Skiing or snowboarding in the winter mountains and hot springs have a high affinity; and they seem to be mutually attractive.
The Mammoth Mountain Ski Area, which is located in east of the Sierra Nevada Mountains, is a winter sports mecca known as a training ground for Olympic athletes.
It is one of the skiing destinations available for longest periods in North America, which is usually open from November to June.
Nicely Oil Smell
A 30-minute drive east from the ski resort took me to the characteristic terrain of the Long Valley Caldera.
The plains are dotted with at least seven undeveloped hot springs, including Wild Willy's Hot Springs.
Club Cooker seems to me to stand out from the rest in terms of the quality of water.
Water in the pool, which was made of rocks and cement, was yellow and opaque.
When I twisted a valve around the bottom of the pool and threw in extremely hot water, it turned out that the opaque looking was caused by the characteristic spring quality.
The source of the spring was exposed on the ground about 30 feet away from the pool.
The water temperature was nearly 158 degrees F; and as the name "Crab Cooker" suggests, you could almost boil a blue crab while soaking.
Water in the tub immediately became hot once I made it free-flowing.
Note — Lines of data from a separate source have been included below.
(** X25: with distinct row ids kept by parsing, the [nextCursor] of a page, used as the cursor without a page number, returns the same data as the following page. *)
Theorem nextCursor_continues (parse : AuditLog -> AuditLog) (rows : list AuditLog)
  (page_opt : option Z) (n : Z) (cursor : option string) (c : string) :
  let pg := match page_opt with Some p => p | None => 1 end in
  (forall r, al_id (parse r) = al_id r) -> NoDup (map al_id rows) -> 0 < n ->
  cursor <> Some ""%string -> c <> ""%string ->
  nextCursor (queryAuditLogs parse rows page_opt (Some n) cursor) = Some c ->
  data (queryAuditLogs parse rows None (Some n) (Some c))
    = data (queryAuditLogs parse rows (Some (Z.max pg 1 + 1)) (Some n) cursor).
Proof.
  cbv zeta. intros Hid Hnd Hn Hcur Hc0 Hc.
  assert (Epc : prisma_cursor cursor = cursor)
    by (destruct cursor as [s|]; [cbn; destruct (String.eqb_spec s ""%string); congruence | reflexivity]).
  assert (Epc' : prisma_cursor (Some c) = Some c)
    by (cbn; destruct (String.eqb_spec c ""%string); congruence).
  set (pg := match page_opt with Some p => p | None => 1 end).
  destruct (queryAuditLogs_slice parse rows page_opt (Some n) cursor ltac:(cbn; lia)) as [_ [Hnc _]].
  destruct (queryAuditLogs_slice parse rows None (Some n) (Some c) ltac:(cbn; lia)) as [Hl _].
  destruct (queryAuditLogs_slice parse rows (Some (Z.max pg 1 + 1)) (Some n) cursor ltac:(cbn; lia)) as [Hr _].
  rewrite Hl, Hr. cbn iota beta in Hnc, Hl, Hr |- *. fold pg in Hnc.
  rewrite Epc in Hnc |- *. rewrite Epc'.
  destruct (from_cursor_suffix rows cursor) as [j Hj]. rewrite Hj in Hnc |- *.
  rewrite Hc in Hnc. rewrite skipn_skipn, nth_error_skipn in Hnc.
  destruct (nth_error rows _) as [r|] eqn:Hr' in Hnc; [|discriminate].
  injection Hnc as Hrc. rewrite Hid in Hrc. subst c.
  rewrite (from_cursor_at rows _ r Hnd Hr'), skipn_skipn, skipn_skipn.
  f_equal. f_equal. f_equal.
  replace (Z.max (Z.max pg 1 + 1) 1 - 1) with (Z.max pg 1) by lia.
  rewrite !Z2Nat.inj_mul by lia.
  replace (Z.to_nat (Z.max pg 1)) with (S (Z.to_nat (Z.max pg 1 - 1))) by lia.
  replace (Z.to_nat (Z.max 1 1 - 1)) with 0%nat by lia.
  lia.
Qed.
Lemma signal_from_direction (df : DataFrame) (latest prev : Row) :
  let d := signal (signal_from df latest prev) in
  d = BUY \/ d = SELL \/ d = HOLD.
Proof.
  cbv zeta.
  pose proof (signal_from_decide df latest prev) as D.
  pose proof (decide_direction (bullish_count latest prev)
                               (bearish_count latest prev)) as H.
  rewrite <- D in H. exact H.
Qed.

(** A NO_DATA answer always carries the strength NONE, and is only given
    to frames of fewer than 50 rows. *)
Lemma no_data_strength_none (now : Z) (df : DataFrame) :
  signal (generate_signals now df) = NO_DATA ->
  strength (generate_signals now df) = NONE /\ (length df < 50)%nat.
Proof.
  destruct (Nat.lt_ge_cases (length df) 50) as [Hs|Hl].
  - rewrite generate_signals_short by exact Hs. now split.
  - destruct (generate_signals_long now df Hl) as (latest & prev & _ & _ & E).
    rewrite E. intros H.
    destruct (signal_from_direction df latest prev) as [D|[D|D]]; congruence.
Qed.

Lemma py_max_qmax (a b : Qc) : py_max (Fin a) (Fin b) = Fin (RiskSpec.qmax a b).
Proof.
  unfold py_max, gtb, RiskSpec.qmax. destruct (Qclt_le_dec a b) as [H|H].
  - now rewrite (proj2 (ltb_Fin a b) H).
  - now rewrite (proj2 (ltb_false_Fin a b) H).
Qed.

Lemma py_min_qmin (a b : Qc) : py_min (Fin a) (Fin b) = Fin (RiskSpec.qmin a b).
Proof.
  unfold py_min, RiskSpec.qmin. destruct (Qclt_le_dec b a) as [H|H].
  - now rewrite (proj2 (ltb_Fin b a) H).
  - now rewrite (proj2 (ltb_false_Fin b a) H).
Qed.

(** The constants of the code are one minus (plus) the fractions. *)
Lemma fraction_constants :
  Q2Qc 0.95 = (1 - Q2Qc 0.05)%Qc /\ Q2Qc 1.1 = (1 + Q2Qc 0.10)%Qc /\
  Q2Qc 1.05 = (1 + Q2Qc 0.05)%Qc /\ Q2Qc 0.9 = (1 - Q2Qc 0.10)%Qc.
Proof. repeat split; apply Qc_is_canon; reflexivity. Qed.

(** On finite support and resistance, the analyzer's levels are those of
    the specification's rule with a stop fraction of 5% and a profit
    fraction of 10%. *)
Lemma levels_match_spec (d : Direction) (latest : Row) (sp rs : Qc) :
  d <> STRONG_SELL ->
  support latest = Fin sp -> resistance latest = Fin rs ->
  levels d latest
  = RiskSpec.lift (RiskSpec.spec_levels (Q2Qc 0.05) (Q2Qc 0.10) d
                                         (close (bar latest)) sp rs).
Proof.
  intros Hd Es Er. unfold levels, cl. rewrite Es, Er.
  destruct d; try congruence; cbn [RiskSpec.spec_levels RiskSpec.lift];
    rewrite ?mul_Fin, ?py_max_qmax, ?py_min_qmin; reflexivity.
Qed.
I felt the volcanic oil smell remarkably.
As I went around the outdoor baths scattered throughout the Long Valley Caldera, I noticed something.
It was that many visitors were younger and casual, and did not look like severe hot springers.
In fact, soaking in these hot springs near ski resorts are known as hot-tubbing, a leisure activity.
There, unwritten rules have been formed, such as closing optional, and waiting in the distance if there is a guest ahead of you.
Crab Cooker Hot Springs, Mammoth Lakes, California, U.S.